+++ INFORMATION SUPPLIED

Lemma is_some_true {A} (o : option A) : is_some o = true ↔ is_Some o.
Proof. destruct o; split; intros Ho; first [done | by eexists | by destruct Ho]. Qed.

Lemma validate_interface_in_nil inst i p : validate_interface_in inst i p = [] ↔ wf_interface inst i.
Proof.
  unfold validate_interface_in, ValidateInterface; cbn [nonnil]. autorewrite with errs.
  rewrite ValidateMAC_nil, ValidateBinding_nil, andb_false_iff, orb_false_iff, !negb_false_iff, is_some_true.
  rewrite <-not_true_iff_false, is_some_true.
  split; [intros (Hv & ? & ? & ?); split; tauto|intros []; destruct (VhostUser (Binding i)) as [u|]].
  - pose proof (wfi_vhost0 ltac:(by eexists)). tauto.
  - split_and!; try done. left. by intros [].
Qed.

Lemma ValidateInstance_nil i p : ValidateInstance (Some i) p = Returned [] ↔ wf_instance i.
Proof.
  unfold ValidateInstance.
  pose proof (validate_named_seen Disk_Name (λ d, ValidateDisk (Some d)) (child p "disks") 0 ∅ (Disks i)) as Hs.
  pose proof (validate_named_nil Disk_Name (λ d, ValidateDisk (Some d)) (child p "disks") 0 ∅ (Disks i)
                (λ d, Disk_Name d ≠ "")) as Hd.
  destruct (validate_named Disk_Name _ _ _ _ _) as [de dn]. simpl in Hs. subst dn.
  pose proof (validate_named_nil FileSystem_Name (λ f, ValidateFileSystem (Some f)) (child p "fileSystems") 0
                (list_to_set (Disk_Name <$> Disks i) ∪ ∅) (FileSystems i) (λ d, FileSystem_Name d ≠ "")) as Hf.
  destruct (validate_named FileSystem_Name _ _ _ _ _) as [fe fn].
  pose proof (validate_named_nil Interface_Name (validate_interface_in i) (child p "interfaces") 0 ∅ (Interfaces i)
                (wf_interface i) (λ x q, validate_interface_in_nil i x q)) as Hi.
  destruct (validate_named Interface_Name _ _ _ _ _) as [ie inn]. simpl in *.
  pose proof (ValidateMemory_nil (Instance_Memory i) (child p "memory")) as Hm.
  specialize (Hd ltac:(intros; unfold ValidateDisk; simpl; by autorewrite with errs)).
  specialize (Hf ltac:(intros; unfold ValidateFileSystem; simpl; by autorewrite with errs)).
  assert (Hk : match Instance_Kernel i with Some k => ValidateKernel (Some k) (child p "kernel") | None => [] end = []
               ↔ ∀ k, Instance_Kernel i = Some k → wf_kernel k).
  { destruct (Instance_Kernel i); [rewrite ValidateKernel_nil|]; naive_solver. }
  trans (ValidateMemory (Some (Instance_Memory i)) (child p "memory") = Returned [] ∧
         wf_cpu (Instance_CPU i) ∧ (∀ k, Instance_Kernel i = Some k → wf_kernel k) ∧ de = [] ∧ fe = [] ∧ ie = []).
  - rewrite <-Hk, <-(ValidateCPU_nil _ (child p "cpu")).
    clear. destruct (ValidateMemory _ _) as [me|]; cbn [outcome_bind]; [|by split; [|intros [? _]]].
    split.
    + intros E. apply (inj Returned) in E. rewrite !app_nil in E.
      destruct E as (-> & -> & -> & -> & -> & ->). done.
    + intros (E & -> & -> & -> & -> & ->). apply (inj Returned) in E as ->. done.
  - rewrite Hm, Hd, Hf, Hi, !Forall_forall. split.
    + intros (? & ? & ? & (? & _ & ?) & (? & ? & ?) & (? & _ & ?)).
      split; try done; [|set_solver|by apply Forall_forall].
      apply NoDup_app. set_solver.
    + intros []. apply NoDup_app in wf_i_names0 as (? & ? & ?).
      rewrite Forall_forall in wf_i_ifaces0. set_solver.
Qed.

(** *** Volumes and networks *)

Lemma count_set (x y z : string) :
  length (filter (λ s, s ≠ "") [x; y; z]) =
    (Nat.b2n (negb (bool_decide (x = ""))) + Nat.b2n (negb (bool_decide (y = ""))) + Nat.b2n (negb (bool_decide (z = ""))))%nat.
Proof.
  rewrite !filter_cons, filter_nil. unfold bool_decide.
  destruct (decide (x = "")), (decide (y = "")), (decide (z = "")); repeat case_decide; done.
Qed.

Lemma ValidateCloudInit_nil c p : ValidateCloudInitVolumeSource (Some c) p = [] ↔ wf_cloud_init c.
Proof.
  unfold ValidateCloudInitVolumeSource, wf_cloud_init, nonnil. rewrite !count_set.
  repeat match goal with |- context [negb ?b] => generalize (negb b); intros [] end; simpl;
    (split; [intros E|intros [??]]; first [done | lia | split; lia]).
Qed.

Lemma ValidateVolumeSource_nil s p : ValidateVolumeSource (Some s) p = [] ↔ wf_volume_source s.
Proof.
  destruct s as [cd ci cr pv dv].
  unfold ValidateVolumeSource, ValidateContainerDiskVolumeSource, ValidateContainerRootfsVolumeSource,
    ValidatePersistentVolumeClaimSource, ValidateDataVolumeSource; simpl.
  destruct cd, ci, cr, pv, dv; simpl; rewrite ?app_nil_r, ?ValidateCloudInit_nil; autorewrite with errs;
    (split; [intros Hx|intros Hx; inversion Hx; subst];
       first [done | tauto | by destruct Hx | once (constructor; first [exact Hx | apply Hx])]).
Qed.

Lemma ValidateVolume_nil v p : ValidateVolume (Some v) p = [] ↔ wf_volume v.
Proof.
  unfold ValidateVolume, wf_volume; cbn [nonnil]. autorewrite with errs. by rewrite ValidateVolumeSource_nil.
Qed.

Lemma ValidateNetworkSource_nil s p : ValidateNetworkSource (Some s) p = [] ↔ wf_network_source s.
Proof.
  destruct s as [po mu]. unfold ValidateNetworkSource, ValidateMultusNetworkSource; simpl.
  destruct po, mu; simpl; rewrite ?app_nil_r; autorewrite with errs;
    (split; intros Hx; [first [done | once (constructor; exact Hx) | once constructor]|by inversion Hx]).
Qed.

Lemma ValidateNetwork_nil n p : ValidateNetwork (Some n) p = [] ↔ wf_network n.
Proof.
  unfold ValidateNetwork, wf_network; cbn [nonnil]. autorewrite with errs. by rewrite ValidateNetworkSource_nil.
Qed.

(** *** Resources *)

Lemma required_or_nil (b : bool) e l : (if b then [e] else l) = [] ↔ b = false ∧ l = ([] : ErrorList).
Proof. destruct b; naive_solver. Qed.

Lemma validate_dedicated_nil spec p :
  validate_dedicated spec p = Returned [] ↔
  ∃ overhead, ParseQuantity memoryOverhead = Some overhead ∧ wf_dedicated spec overhead.
Proof.
  unfold validate_dedicated, MustParse.
  destruct (ParseQuantity memoryOverhead) as [o|]; simpl; [|naive_solver].
  trans (wf_dedicated spec o); [|naive_solver].
  rewrite (inj_iff Returned), !app_nil, !required_or_nil. unfold q_Equal. autorewrite with errs.
  rewrite !bool_decide_eq_true.
  split; [intros (? & ? & ? & ?); by split|intros []; done].
Qed.

Lemma validate_hugepages_nil spec h p : validate_hugepages spec h p = [] ↔ wf_hugepages spec h.
Proof.
  unfold validate_hugepages, q_Equal. rewrite !app_nil, err_if_nil.
  destruct (rl_lookup (Requests _) _) as [r|] eqn:Er, (rl_lookup (Limits _) _) as [l|] eqn:El; simpl;
    autorewrite with errs; rewrite ?bool_decide_eq_true;
    (split; [intros (? & ? & ?)|intros [? (r' & l' & ? & ? & ? & ?)]]; simplify_eq; try congruence); [|done].
  split; [done|]. exists r, l. auto.
Qed.

(** *** The whole spec *)

Lemma ValidateVMSpec_nil spec p : ValidateVMSpec (Some spec) p = Returned [] ↔ wf_spec spec.
Proof.
  unfold ValidateVMSpec.
  pose proof (validate_named_nil Volume_Name (λ v, ValidateVolume (Some v)) (child p "volumes") 0 ∅ (Volumes spec)
                wf_volume ValidateVolume_nil) as Hv.
  destruct (validate_named Volume_Name _ _ _ _ _) as [ve vn].
  pose proof (validate_named_nil Network_Name (λ v, ValidateNetwork (Some v)) (child p "networks") 0 ∅ (Networks spec)
                wf_network ValidateNetwork_nil) as Hn.
  destruct (validate_named Network_Name _ _ _ _ _) as [ne nn]. cbn [fst] in *.
  set (ded := if DedicatedCPUPlacement _ then _ else _).
  set (hug := match Memory_Hugepages _ with Some _ => _ | None => _ end).
  assert (Hd : ded = Returned [] ↔ (DedicatedCPUPlacement (Instance_CPU (Spec_Instance spec)) = true →
    ∃ overhead, ParseQuantity memoryOverhead = Some overhead ∧ wf_dedicated spec overhead)).
  { unfold ded. destruct (DedicatedCPUPlacement _); [rewrite validate_dedicated_nil|]; naive_solver. }
  assert (Hh : hug = [] ↔ ∀ h, Memory_Hugepages (Instance_Memory (Spec_Instance spec)) = Some h → wf_hugepages spec h).
  { unfold hug. destruct (Memory_Hugepages _) as [h|]; [rewrite validate_hugepages_nil|]; naive_solver. }
  trans (ded = Returned [] ∧ hug = [] ∧ ValidateInstance (Some (Spec_Instance spec)) (child p "instance") = Returned []
         ∧ ve = [] ∧ ne = []).
  - clear. destruct ded as [de|]; cbn [outcome_bind]; [|by split; [|intros [? _]]].
    destruct (ValidateInstance _ _) as [ie|]; cbn [outcome_bind]; [|by split; [|intros (? & ? & ? & _)]].
    rewrite !(inj_iff Returned), !app_nil. tauto.
  - rewrite Hd, Hh, ValidateInstance_nil, Hv, Hn. split.
    + intros (? & ? & ? & (? & _ & ?) & (? & _ & ?)). by split.
    + intros []. set_solver.
Qed.
Definition MutateVM (rand : rand_source) (vm : VirtualMachine) (oldVM : option VirtualMachine)
    : outcome (result VirtualMachine) :=
  let spec := Spec vm in
  let inst := Spec_Instance spec in
  let cpu := default_cpu (Instance_CPU inst) in
  (let? size := default_memory_size (Size (Instance_Memory inst)) (Requests (Spec_Resources spec)) in
   let mem := mkMemory size (Memory_Hugepages (Instance_Memory inst)) in
   let? res := mutate_resources cpu mem (Spec_Resources spec) in
   Returned
     match mutate_interfaces rand oldVM 0 (Interfaces inst) with
     | Err e => Err e
     | Ok ifaces =>
         let inst := set_Interfaces ifaces (set_Memory mem (set_CPU cpu inst)) in
         Ok (set_Spec (set_Instance inst (set_Resources res
               (set_RunPolicy (default_run_policy (Spec_RunPolicy spec)) spec))) vm)
     end)%go.

(** [VMMutator.Handle]; [marshal] is [json.Marshal] of the mutated VM. *)
Definition VMMutator_Handle (rand : rand_source) (marshal : VirtualMachine → result string)
    (op : Operation) (decoded decodedOld : result VirtualMachine)
    : outcome (Response string) :=
  let finish (o : outcome (result VirtualMachine)) : outcome (Response string) :=
    (let? r := o in
     Returned
       match r with
       | Err e => Errored StatusInternalServerError e
       | Ok vm =>
           match marshal vm with
           | Err e => Errored StatusInternalServerError (ErrFmt "marshal VM" e)
           | Ok json => Patched json
           end
       end)%go in
  match decoded with
  | Err e => Returned (Errored StatusBadRequest (ErrFmt "unmarshal VM" e))
  | Ok vm =>
      match op with
      | OpCreate => finish (MutateVM rand vm None)
      | OpUpdate =>
          match decodedOld with
          | Err e => Returned (Errored StatusBadRequest (ErrFmt "unmarshal old VM" e))
          | Ok oldVM => finish (MutateVM rand vm (Some oldVM))
          end
      | OpOther => Returned Allowed
      end
  end.

End Mutate.

(** ** The same defaults on values: no shared maps *)

Section Pure.
Context `{K : K8s} {L : QuantityLaws K}.

Definition fill_map (k : string) (v : Quantity) (m : gmap string Quantity) : gmap string Quantity :=
  if q_IsZero (rl_get (Some m) k) then <[k := v]> m else m.

Definition dedicated_map (cpuQ memSize : Quantity) (o : option (gmap string Quantity)) : gmap string Quantity :=
  match o with
  | None => {[ResourceCPU := cpuQ; ResourceMemory := memSize]}
  | Some m => fill_map ResourceMemory memSize (fill_map ResourceCPU cpuQ m)
  end.
(* ===== verification/PodBuildProofs.v ===== *)
(** * Properties of the VM pod *)

From stdpp Require Import base gmap strings list sets fin_maps.
From Stdlib Require Import ZArith Lia.
From S2P Require Import Prelude GoStd K8s ApiTypes Kube VmValidate PodBuild.
Open Scope Z_scope.

(** ** Programs that only read

    Facts about a program that hold for every environment in which reads are allowed and
    keep an invariant of the world. *)

Section Reads.
Context `{K : K8s} {W : Type} (en : env kubeE W) (I : W → Prop).

(** The calls that change nothing at the API server, other than the fetch of the VM to reconcile. *)
Definition is_read {X} (e : kubeE X) : bool :=
  match e with
  | GetVM _ | CreatePod _ | DeletePod _ | UpdateVM _ | UpdateVMStatus _ | UpdateVMMStatus _ => false
  | _ => true
  end.

Hypothesis reads_ok : ∀ X (e : kubeE X), is_read e = true → ok_call en I e.

Lemma wp_read {A X} (e : kubeE X) (k : X → prog kubeE A) w Q :
  is_read e = true → I w → (∀ x w', I w' → wp en (k x) w' Q) → wp en (Call e k) w Q.
Proof. intros He Hw Hk. destruct (reads_ok X e He w Hw) as [Ha Hx]. split; [done|]. intros x w' Hans. eauto. Qed.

++++++

TASK DESCRIPTION – Print, exactly as written, the first line of the records above and each line after it until the line with "pose proof (validate_named_nil Disk_Name", which is printed too.

TASK ANSWER –
Lemma is_some_true {A} (o : option A) : is_some o = true ↔ is_Some o.
Proof. destruct o; split; intros Ho; first [done | by eexists | by destruct Ho]. Qed.

Lemma validate_interface_in_nil inst i p : validate_interface_in inst i p = [] ↔ wf_interface inst i.
Proof.
  unfold validate_interface_in, ValidateInterface; cbn [nonnil]. autorewrite with errs.
  rewrite ValidateMAC_nil, ValidateBinding_nil, andb_false_iff, orb_false_iff, !negb_false_iff, is_some_true.
  rewrite <-not_true_iff_false, is_some_true.
  split; [intros (Hv & ? & ? & ?); split; tauto|intros []; destruct (VhostUser (Binding i)) as [u|]].
  - pose proof (wfi_vhost0 ltac:(by eexists)). tauto.
  - split_and!; try done. left. by intros [].
Qed.

Lemma ValidateInstance_nil i p : ValidateInstance (Some i) p = Returned [] ↔ wf_instance i.
Proof.
  unfold ValidateInstance.
  pose proof (validate_named_seen Disk_Name (λ d, ValidateDisk (Some d)) (child p "disks") 0 ∅ (Disks i)) as Hs.
  pose proof (validate_named_nil Disk_Name (λ d, ValidateDisk (Some d)) (child p "disks") 0 ∅ (Disks i)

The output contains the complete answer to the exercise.